Jeśli pojawiły się jakiekolwiek wątpliwości, że Fiat ma oko na elektryfikację, rozwiały się wraz z pojawieniem się nowej 500, która nie ma silników termicznych. Ale włoska marka chce iść dalej i chce stać się w pełni elektryczną już w 2030 roku.
Oświadczenie to ogłosił Olivier François, dyrektor wykonawczy Fiata i Abartha, podczas rozmowy z architektem Stefano Boeri — słynącym z wertykalnych ogrodów… — z okazji Światowego Dnia Ochrony Środowiska, który obchodzony jest 5 czerwca.
„Pomiędzy rokiem 2025 a 2030 nasza gama produktów będzie stopniowo stawała się w 100% elektryczna. To będzie radykalna zmiana dla Fiata”, powiedział francuski dyrektor, który pracował także dla Citroëna, Lancii i Chryslera.
Nowa 500 to tylko pierwszy krok w tej transformacji, ale będzie swego rodzaju „twarzą” elektryfikacji marki, która ma również nadzieję obniżyć ceny aut elektrycznych do poziomu zbliżonego do modelu z silnikiem spalinowym.

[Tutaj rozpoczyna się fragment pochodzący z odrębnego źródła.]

Lemma same_mode_ok v v' : same_mode v v' -> vc_ok v -> vc_ok v'.
Proof.
  unfold vc_ok, same_mode. intros (-> & -> & -> & -> & -> & ->) H. exact H.
Qed.

Lemma draw_pixel_spec x y color v :
  vc_ok v -> 0 <= x < x_res v -> 0 <= y < y_res v ->
  let bpp := bytes_per_pixel v in
  let off := bpp * y * x_res v + x * bpp in
  exists v', draw_pixel x y color v = Ok (0, v') /\ same_mode v v' /\
    forall o, 0 <= o -> arr_get (buffer v') o =
      if (off <=? o) && (o <? off + bpp) then Some (u8 (Z.shiftr color (8 * (o - off))))
      else arr_get (buffer v) o.
Proof.
  intros (Hxr & Hyr & Hbpp & Hbits & Hsz & Hbuf & Hmem) Hx Hy bpp off.
  assert (Hlocal : u8 ((bppixel v + 7) / 8) = bpp).
  { rewrite Hbits. fold bpp. replace ((8 * bpp + 7) / 8) with bpp by (subst bpp; zlia).
    apply u8_id. subst bpp; lia. }
  destruct (pixel_offset_bound (x_res v) (y_res v) bpp x y) as [Ho1 Ho2]; [subst bpp; lia | done | done |].
  fold off in Ho1, Ho2.
  assert (Hu1 : 0 <= bpp * y * x_res v < 4294967296) by (subst bpp off; nia).
  assert (Hu2 : 0 <= x * bpp < 4294967296) by (subst bpp off; nia).
  unfold draw_pixel. rewrite Hlocal.
  replace (y_res v <=? y) with false by (symmetry; apply Z.leb_gt; lia).
  replace (x_res v <=? x) with false by (symmetry; apply Z.leb_gt; lia). cbn [orb].
  destruct (Z.eqb_spec bpp 1) as [H1 | H1].
  - assert (Hoff : u32 (y * x_res v * bpp) + u32 (x * bpp) = off).
    { unfold u32. rewrite !Z.mod_small by lia. subst off. ring. }
    rewrite Hoff, arr_set_Some by lia.
    eexists. split; [done |]. split; [unfold same_mode; cbn; by rewrite zlen_insert |].
    intros o Ho. cbn. rewrite arr_get_insert by lia. rewrite H1.
    destruct (Z.eqb_spec o off) as [-> | Hne].
    + replace (off <=? off) with true by (symmetry; apply Z.leb_le; lia).
      replace (off <? off + 1) with true by (symmetry; apply Z.ltb_lt; lia).
      cbn. by rewrite Z.sub_diag.
    + destruct ((off <=? o) && (o <? off + 1)) eqn:E; [unbool; lia | done].
  - assert (Hoff : u32 (bpp * y * x_res v) + u32 (x * bpp) = off).
    { unfold u32. rewrite !Z.mod_small by lia. done. }
    rewrite Hoff.
    destruct (store_color_spec (Z.to_nat bpp) (buffer v) off color) as (b & Hs & Hl & Hg); [lia | lia |].
    rewrite Hs. cbn [res_bind]. eexists. split; [done |].
    split; [unfold same_mode; cbn; by rewrite Hl |].
    intros o Ho. cbn. rewrite (Hg o Ho). replace (Z.of_nat (Z.to_nat bpp)) with bpp by (subst bpp; lia). done.
Qed.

Olivier François, dyrektor wykonawczy Fiata i AbarthNaszym obowiązkiem jest oferowanie na rynku jak najszybciej i jak tylko uda nam się obniżyć koszty akumulatorów, pojazdów elektrycznych, które nie kosztują więcej niż pojazdy z silnikiem spalinowym. Badamy terytorium zrównoważonej mobilności dla wszystkich, to jest nasz projekt.
Podczas tej rozmowy „szef” turyńskiego producenta ujawnił również, że decyzja ta nie została podjęta z powodu pandemii Covid-19, ale przyspieszyła sytuację.
„Decyzja o wprowadzeniu na rynek nowej 500 z napędem elektrycznym została podjęta przed pojawieniem się Covid-19 i właściwie już zdawaliśmy sobie sprawę, że świat nie może dłużej akceptować „kompromisowych rozwiązań”. Odosobnienie było tylko ostatnim z otrzymanych przez nas ostrzeżeń” – powiedział.
„W tym czasie byliśmy świadkami sytuacji, które wcześniej były niewyobrażalne, takich jak ponowne obserwowanie dzikich zwierząt w miastach, pokazujące, że przyroda odzyskuje swoje miejsce. I, jakby nadal było to konieczne, przypomniało nam o pilnej potrzebie zrobienia czegoś dla naszej planety” – wyznał Olivier François, który wśród 500 umieszcza „odpowiedzialność” za „zrównoważoną mobilność dla wszystkich”.
„Mamy ikonę, 500, a ikona zawsze ma swoją przyczynę, a 500 zawsze miała jedną: w latach pięćdziesiątych sprawiła, że mobilność była dostępna dla wszystkich. Teraz, w tym nowym scenariuszu, ma nową misję, aby zrównoważona mobilność była dostępna dla wszystkich” – powiedział Francuz.
Ale niespodzianki na tym się nie kończą. Mityczny owalny tor testowy znajdujący się na dachu dawnej fabryki Lingotto w Turynie zostanie przekształcony w ogród. Według Oliviera François, celem jest stworzenie „największego wiszącego ogrodu w Europie, z ponad 28 000 roślin”, w ramach zrównoważonego projektu, który „ożywi miasto Turyn”.